— What is required —
Can you pull out each line of the data below that includes the word "verification"?

[[ Provided entries, beginning ]]

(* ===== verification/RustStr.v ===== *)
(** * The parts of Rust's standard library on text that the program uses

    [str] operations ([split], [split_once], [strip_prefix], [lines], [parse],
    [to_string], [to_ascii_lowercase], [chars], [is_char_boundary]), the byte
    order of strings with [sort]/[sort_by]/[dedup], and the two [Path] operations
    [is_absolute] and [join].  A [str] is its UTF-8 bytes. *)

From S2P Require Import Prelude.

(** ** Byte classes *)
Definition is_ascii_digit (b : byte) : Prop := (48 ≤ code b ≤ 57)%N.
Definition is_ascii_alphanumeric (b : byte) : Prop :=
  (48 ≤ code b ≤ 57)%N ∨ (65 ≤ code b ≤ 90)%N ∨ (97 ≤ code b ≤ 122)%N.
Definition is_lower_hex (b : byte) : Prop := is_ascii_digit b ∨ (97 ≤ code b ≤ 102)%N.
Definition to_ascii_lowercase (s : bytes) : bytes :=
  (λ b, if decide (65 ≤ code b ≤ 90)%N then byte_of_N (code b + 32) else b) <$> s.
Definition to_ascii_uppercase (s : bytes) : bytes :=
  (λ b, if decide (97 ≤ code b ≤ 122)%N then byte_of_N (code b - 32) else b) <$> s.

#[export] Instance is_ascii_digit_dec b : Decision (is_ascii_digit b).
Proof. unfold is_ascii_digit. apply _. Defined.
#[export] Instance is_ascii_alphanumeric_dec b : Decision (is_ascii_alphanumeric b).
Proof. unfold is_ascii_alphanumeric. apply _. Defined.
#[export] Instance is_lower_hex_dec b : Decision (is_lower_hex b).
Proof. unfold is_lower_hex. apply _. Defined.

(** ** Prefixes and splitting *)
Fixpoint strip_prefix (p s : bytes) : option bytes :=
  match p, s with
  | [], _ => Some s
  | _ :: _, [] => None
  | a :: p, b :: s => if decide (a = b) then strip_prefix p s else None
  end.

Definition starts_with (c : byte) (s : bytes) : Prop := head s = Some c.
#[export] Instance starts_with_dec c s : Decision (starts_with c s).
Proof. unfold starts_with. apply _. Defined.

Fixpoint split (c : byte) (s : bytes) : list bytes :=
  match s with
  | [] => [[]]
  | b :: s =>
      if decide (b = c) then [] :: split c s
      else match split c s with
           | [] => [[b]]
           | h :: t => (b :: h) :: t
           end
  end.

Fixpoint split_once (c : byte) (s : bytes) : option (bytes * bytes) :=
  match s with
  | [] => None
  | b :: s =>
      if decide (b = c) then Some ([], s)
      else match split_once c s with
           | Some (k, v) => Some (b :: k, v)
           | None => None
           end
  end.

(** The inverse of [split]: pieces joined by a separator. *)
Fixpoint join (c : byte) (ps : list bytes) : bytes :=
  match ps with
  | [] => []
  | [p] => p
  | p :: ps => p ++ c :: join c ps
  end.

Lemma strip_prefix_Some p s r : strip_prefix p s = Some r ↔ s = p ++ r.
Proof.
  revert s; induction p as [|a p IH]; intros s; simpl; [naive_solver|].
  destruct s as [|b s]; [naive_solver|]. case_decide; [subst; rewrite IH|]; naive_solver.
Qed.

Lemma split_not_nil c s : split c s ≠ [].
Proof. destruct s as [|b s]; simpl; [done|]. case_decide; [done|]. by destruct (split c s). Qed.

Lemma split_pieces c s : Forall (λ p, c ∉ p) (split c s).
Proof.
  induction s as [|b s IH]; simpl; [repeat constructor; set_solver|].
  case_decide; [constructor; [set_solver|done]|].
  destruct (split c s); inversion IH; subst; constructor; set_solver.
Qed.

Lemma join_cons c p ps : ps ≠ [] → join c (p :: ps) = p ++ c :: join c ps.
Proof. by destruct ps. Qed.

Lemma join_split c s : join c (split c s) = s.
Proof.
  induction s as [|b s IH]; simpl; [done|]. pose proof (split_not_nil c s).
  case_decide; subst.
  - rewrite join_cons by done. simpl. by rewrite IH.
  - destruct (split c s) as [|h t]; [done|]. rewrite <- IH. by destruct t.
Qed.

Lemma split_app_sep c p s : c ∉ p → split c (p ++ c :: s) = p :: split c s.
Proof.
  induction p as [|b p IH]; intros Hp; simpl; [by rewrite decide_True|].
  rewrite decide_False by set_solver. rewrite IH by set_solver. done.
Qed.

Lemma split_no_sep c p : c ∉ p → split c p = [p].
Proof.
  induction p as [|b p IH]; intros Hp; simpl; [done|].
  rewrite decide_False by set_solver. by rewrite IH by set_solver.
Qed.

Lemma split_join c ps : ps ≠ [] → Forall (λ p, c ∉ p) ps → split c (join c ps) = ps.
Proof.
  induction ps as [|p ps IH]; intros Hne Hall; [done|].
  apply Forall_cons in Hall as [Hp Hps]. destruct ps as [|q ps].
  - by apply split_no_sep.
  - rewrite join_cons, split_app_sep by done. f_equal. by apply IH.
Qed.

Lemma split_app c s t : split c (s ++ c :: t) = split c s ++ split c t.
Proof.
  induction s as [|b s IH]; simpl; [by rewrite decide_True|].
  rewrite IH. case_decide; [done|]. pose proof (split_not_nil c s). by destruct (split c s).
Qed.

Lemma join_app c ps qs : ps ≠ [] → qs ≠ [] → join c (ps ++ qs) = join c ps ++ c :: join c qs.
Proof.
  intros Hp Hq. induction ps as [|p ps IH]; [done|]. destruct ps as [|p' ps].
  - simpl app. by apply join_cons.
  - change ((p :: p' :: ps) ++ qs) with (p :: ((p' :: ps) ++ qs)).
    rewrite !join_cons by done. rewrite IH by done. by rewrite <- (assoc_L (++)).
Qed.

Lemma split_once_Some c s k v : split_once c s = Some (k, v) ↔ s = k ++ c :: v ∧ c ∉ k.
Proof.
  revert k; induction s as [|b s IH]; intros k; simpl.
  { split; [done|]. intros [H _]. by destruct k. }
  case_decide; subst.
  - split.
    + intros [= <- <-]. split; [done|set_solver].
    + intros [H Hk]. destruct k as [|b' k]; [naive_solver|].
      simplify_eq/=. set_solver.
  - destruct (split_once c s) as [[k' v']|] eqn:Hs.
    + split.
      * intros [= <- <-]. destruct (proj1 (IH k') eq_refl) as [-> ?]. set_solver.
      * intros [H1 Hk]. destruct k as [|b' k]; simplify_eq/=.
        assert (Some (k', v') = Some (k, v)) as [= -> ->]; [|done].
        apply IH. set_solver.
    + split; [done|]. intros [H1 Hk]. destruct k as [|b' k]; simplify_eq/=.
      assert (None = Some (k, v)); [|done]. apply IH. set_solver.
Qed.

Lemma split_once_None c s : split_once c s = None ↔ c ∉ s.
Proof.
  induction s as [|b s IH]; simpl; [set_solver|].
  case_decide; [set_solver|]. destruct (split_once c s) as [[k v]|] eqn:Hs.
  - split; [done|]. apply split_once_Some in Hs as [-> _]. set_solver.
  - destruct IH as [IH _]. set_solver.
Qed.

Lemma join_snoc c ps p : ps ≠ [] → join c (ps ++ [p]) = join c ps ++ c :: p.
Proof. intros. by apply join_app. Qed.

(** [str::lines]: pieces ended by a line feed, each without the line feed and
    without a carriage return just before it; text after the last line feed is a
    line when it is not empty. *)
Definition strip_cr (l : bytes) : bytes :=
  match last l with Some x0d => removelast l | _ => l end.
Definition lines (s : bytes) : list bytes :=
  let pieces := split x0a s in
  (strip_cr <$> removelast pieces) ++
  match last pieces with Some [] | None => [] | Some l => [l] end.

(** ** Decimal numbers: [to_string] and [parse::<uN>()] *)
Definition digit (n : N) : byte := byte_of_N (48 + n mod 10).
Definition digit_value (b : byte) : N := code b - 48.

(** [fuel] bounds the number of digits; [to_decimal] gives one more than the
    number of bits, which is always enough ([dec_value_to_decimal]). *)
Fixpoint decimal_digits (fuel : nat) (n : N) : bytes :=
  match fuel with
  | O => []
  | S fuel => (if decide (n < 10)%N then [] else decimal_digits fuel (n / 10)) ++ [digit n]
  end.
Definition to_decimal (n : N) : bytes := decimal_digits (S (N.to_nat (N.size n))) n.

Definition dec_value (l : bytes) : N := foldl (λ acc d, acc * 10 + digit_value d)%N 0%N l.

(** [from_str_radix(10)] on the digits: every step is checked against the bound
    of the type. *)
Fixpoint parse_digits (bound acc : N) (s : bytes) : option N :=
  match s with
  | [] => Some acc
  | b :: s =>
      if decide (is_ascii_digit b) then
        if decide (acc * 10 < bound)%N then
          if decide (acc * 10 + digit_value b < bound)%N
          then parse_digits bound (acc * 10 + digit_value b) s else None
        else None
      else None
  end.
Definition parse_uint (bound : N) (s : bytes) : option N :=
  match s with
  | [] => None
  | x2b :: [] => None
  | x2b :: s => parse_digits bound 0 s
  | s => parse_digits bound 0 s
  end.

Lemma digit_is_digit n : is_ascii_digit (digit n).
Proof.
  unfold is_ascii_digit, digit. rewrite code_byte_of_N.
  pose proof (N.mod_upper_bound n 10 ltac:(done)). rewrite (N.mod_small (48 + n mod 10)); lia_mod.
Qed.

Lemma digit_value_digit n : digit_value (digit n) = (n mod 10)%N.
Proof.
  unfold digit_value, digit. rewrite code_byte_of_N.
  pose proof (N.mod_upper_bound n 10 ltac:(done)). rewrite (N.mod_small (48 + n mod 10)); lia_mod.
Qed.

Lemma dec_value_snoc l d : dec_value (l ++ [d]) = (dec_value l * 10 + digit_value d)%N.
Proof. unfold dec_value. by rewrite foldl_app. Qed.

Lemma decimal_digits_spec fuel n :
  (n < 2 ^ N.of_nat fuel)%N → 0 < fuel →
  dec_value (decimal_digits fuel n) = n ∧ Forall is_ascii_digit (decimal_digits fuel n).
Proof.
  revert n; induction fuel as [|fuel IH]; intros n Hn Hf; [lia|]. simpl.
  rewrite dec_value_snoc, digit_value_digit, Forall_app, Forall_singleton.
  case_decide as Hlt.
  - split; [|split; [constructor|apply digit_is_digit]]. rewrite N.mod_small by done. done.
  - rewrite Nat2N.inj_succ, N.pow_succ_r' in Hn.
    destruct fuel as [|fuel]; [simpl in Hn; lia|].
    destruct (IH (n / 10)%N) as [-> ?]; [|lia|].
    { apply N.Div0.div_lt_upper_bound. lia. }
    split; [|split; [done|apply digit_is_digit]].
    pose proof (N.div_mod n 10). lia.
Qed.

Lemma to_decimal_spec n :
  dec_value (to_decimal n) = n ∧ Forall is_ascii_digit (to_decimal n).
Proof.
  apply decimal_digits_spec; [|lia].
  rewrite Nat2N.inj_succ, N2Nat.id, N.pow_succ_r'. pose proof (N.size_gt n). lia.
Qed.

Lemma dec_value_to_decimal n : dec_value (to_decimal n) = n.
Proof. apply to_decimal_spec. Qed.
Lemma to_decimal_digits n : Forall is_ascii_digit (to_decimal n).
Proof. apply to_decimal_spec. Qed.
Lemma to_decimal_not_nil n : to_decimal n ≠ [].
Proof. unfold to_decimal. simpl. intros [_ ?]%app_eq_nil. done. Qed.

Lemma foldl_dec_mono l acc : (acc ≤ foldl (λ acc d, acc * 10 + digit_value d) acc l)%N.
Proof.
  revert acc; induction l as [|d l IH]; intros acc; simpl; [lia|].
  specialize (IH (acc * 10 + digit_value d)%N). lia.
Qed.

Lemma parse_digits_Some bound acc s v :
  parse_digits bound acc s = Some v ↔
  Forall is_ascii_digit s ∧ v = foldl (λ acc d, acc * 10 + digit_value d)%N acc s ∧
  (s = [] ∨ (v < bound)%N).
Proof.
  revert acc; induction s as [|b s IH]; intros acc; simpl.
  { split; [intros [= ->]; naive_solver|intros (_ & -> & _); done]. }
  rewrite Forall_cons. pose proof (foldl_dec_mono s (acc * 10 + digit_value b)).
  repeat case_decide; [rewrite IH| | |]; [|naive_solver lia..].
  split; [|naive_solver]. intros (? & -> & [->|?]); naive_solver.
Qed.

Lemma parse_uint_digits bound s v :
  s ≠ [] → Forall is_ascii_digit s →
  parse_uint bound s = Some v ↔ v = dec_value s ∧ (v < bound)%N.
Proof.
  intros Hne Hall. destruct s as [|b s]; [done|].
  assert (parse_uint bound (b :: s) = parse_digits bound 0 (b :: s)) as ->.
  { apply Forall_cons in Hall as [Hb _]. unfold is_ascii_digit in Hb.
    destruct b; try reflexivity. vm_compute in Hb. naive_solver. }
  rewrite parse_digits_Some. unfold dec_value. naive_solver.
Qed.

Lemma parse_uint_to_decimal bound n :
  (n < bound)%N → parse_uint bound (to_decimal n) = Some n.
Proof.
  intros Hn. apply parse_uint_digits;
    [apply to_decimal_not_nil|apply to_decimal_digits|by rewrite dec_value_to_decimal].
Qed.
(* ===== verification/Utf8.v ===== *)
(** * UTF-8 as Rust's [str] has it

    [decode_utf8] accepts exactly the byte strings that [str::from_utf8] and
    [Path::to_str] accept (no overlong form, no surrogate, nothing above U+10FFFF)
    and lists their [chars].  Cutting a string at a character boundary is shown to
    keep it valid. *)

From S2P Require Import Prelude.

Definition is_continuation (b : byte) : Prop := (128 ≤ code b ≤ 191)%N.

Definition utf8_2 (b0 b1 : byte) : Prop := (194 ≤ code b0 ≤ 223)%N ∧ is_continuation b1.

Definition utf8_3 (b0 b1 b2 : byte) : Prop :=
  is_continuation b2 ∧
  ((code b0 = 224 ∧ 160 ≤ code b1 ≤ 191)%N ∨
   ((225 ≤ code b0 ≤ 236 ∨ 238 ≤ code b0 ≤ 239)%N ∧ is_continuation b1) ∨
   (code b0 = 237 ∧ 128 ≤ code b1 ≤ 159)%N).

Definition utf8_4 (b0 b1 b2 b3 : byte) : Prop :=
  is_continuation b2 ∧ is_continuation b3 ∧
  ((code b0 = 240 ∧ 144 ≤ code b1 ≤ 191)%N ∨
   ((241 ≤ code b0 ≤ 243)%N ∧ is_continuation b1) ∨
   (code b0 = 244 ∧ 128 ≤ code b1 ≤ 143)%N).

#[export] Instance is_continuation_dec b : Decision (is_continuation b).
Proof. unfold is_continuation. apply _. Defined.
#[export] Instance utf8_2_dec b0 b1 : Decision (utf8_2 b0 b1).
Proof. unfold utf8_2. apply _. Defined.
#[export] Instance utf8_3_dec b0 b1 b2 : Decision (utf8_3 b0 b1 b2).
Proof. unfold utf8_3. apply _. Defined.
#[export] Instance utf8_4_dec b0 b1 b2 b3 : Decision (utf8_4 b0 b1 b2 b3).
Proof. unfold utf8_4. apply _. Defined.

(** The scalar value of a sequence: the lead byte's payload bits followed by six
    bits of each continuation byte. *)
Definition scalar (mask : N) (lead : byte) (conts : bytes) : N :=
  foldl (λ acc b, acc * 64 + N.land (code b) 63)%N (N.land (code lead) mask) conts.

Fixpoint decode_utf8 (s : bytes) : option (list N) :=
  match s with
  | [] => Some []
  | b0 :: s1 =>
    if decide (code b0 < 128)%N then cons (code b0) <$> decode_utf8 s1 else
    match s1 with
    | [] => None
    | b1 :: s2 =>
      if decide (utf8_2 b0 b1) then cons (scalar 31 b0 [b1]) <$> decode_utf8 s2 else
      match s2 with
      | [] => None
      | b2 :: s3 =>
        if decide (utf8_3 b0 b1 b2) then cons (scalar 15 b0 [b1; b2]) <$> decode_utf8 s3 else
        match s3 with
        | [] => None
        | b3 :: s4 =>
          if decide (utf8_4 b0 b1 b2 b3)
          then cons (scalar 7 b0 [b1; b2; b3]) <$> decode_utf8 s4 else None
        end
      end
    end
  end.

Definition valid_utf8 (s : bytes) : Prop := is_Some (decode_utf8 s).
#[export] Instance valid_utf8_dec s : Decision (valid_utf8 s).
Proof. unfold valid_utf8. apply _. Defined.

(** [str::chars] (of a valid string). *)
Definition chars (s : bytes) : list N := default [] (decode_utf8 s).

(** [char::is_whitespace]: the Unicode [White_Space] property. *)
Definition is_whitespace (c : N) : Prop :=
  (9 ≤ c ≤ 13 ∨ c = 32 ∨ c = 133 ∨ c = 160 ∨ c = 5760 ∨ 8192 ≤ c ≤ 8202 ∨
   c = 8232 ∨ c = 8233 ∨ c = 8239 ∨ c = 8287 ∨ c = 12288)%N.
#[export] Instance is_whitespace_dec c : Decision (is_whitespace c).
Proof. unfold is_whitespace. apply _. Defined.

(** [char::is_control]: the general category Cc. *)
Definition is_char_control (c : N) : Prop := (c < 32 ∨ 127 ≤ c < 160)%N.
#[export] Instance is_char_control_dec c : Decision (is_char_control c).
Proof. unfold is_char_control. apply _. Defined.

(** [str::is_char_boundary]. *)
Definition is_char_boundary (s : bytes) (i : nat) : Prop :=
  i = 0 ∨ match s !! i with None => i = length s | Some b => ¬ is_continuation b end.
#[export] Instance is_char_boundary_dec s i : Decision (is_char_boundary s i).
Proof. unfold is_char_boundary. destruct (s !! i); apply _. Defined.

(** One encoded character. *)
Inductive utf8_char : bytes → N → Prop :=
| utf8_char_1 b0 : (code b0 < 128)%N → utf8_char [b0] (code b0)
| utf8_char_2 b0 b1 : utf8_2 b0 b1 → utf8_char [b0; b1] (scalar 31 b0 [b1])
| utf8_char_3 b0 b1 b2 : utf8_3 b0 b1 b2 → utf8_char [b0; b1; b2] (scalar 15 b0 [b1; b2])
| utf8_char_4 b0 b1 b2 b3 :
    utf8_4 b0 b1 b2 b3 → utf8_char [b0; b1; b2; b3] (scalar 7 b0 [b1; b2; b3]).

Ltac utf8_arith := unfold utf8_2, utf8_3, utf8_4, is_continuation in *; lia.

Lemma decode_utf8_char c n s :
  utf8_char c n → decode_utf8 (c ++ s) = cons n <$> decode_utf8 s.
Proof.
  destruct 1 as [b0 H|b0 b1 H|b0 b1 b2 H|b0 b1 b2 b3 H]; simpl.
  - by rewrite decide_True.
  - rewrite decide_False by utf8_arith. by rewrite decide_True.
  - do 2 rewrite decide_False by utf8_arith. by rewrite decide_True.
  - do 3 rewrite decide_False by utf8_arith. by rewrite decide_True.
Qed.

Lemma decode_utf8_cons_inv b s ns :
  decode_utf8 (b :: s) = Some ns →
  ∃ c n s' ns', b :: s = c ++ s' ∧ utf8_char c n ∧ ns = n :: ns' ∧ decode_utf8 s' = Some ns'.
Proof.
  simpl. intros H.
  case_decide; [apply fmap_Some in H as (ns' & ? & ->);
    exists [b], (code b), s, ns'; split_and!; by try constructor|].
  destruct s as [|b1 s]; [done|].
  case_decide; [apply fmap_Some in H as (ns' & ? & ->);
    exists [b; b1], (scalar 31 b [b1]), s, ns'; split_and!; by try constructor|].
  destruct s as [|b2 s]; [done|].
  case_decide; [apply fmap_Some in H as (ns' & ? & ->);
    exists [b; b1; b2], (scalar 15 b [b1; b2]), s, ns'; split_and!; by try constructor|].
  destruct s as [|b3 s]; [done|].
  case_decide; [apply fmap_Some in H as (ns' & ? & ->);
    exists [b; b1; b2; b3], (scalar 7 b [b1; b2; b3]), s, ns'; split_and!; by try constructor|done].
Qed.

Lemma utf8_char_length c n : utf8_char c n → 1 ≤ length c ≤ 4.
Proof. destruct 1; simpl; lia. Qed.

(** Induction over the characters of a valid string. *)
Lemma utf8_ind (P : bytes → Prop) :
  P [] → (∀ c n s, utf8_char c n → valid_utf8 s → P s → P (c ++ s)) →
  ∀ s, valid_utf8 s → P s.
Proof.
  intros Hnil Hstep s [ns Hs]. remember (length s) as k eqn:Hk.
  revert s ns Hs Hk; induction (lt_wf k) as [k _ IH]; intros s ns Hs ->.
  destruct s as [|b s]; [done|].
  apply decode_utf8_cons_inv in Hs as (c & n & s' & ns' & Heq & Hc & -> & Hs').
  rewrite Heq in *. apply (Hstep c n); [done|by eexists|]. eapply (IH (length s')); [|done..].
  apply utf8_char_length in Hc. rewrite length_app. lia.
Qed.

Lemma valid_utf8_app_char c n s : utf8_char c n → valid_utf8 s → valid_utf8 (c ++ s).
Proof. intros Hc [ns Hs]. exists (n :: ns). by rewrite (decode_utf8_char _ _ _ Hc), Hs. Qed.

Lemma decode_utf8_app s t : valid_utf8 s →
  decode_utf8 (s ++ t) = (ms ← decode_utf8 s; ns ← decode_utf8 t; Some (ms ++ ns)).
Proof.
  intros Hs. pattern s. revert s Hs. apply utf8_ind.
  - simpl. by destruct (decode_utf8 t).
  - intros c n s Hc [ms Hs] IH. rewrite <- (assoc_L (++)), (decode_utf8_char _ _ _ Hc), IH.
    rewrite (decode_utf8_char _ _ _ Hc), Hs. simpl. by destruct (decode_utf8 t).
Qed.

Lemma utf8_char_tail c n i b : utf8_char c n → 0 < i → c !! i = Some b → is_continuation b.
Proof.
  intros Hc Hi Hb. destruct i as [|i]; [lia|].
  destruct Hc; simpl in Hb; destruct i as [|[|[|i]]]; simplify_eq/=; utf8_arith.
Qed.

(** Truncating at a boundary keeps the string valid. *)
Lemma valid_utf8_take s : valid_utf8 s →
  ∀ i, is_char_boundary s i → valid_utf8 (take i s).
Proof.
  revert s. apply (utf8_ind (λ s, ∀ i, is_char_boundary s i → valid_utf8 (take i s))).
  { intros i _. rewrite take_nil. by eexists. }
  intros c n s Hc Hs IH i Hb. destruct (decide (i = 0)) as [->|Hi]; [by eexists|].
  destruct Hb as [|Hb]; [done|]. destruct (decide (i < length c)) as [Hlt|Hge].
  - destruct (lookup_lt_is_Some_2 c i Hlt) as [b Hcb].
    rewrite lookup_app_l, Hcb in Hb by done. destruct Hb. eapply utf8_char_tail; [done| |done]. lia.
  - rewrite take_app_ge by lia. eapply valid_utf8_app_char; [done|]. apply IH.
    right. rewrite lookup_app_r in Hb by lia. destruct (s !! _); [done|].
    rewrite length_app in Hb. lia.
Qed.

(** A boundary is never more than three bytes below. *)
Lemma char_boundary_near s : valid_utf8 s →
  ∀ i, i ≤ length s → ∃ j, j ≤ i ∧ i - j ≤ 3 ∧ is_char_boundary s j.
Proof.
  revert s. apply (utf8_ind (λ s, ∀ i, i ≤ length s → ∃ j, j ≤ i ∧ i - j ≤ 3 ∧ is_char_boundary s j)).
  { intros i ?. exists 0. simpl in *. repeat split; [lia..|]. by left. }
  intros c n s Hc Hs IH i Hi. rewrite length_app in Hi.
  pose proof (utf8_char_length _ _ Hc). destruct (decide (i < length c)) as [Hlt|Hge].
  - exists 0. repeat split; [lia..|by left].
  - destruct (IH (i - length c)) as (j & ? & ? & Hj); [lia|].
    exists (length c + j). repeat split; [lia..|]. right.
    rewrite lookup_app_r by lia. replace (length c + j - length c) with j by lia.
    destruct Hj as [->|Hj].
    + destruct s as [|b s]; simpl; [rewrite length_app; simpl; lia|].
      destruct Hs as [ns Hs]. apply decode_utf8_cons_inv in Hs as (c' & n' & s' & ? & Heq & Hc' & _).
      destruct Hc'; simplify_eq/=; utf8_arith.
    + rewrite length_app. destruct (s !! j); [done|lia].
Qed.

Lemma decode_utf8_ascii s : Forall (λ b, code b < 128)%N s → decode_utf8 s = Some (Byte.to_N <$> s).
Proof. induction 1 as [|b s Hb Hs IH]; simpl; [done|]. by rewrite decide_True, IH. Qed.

[[ Provided entries, end ]]

— Response —
(* ===== verification/RustStr.v ===== *)
(* ===== verification/Utf8.v ===== *)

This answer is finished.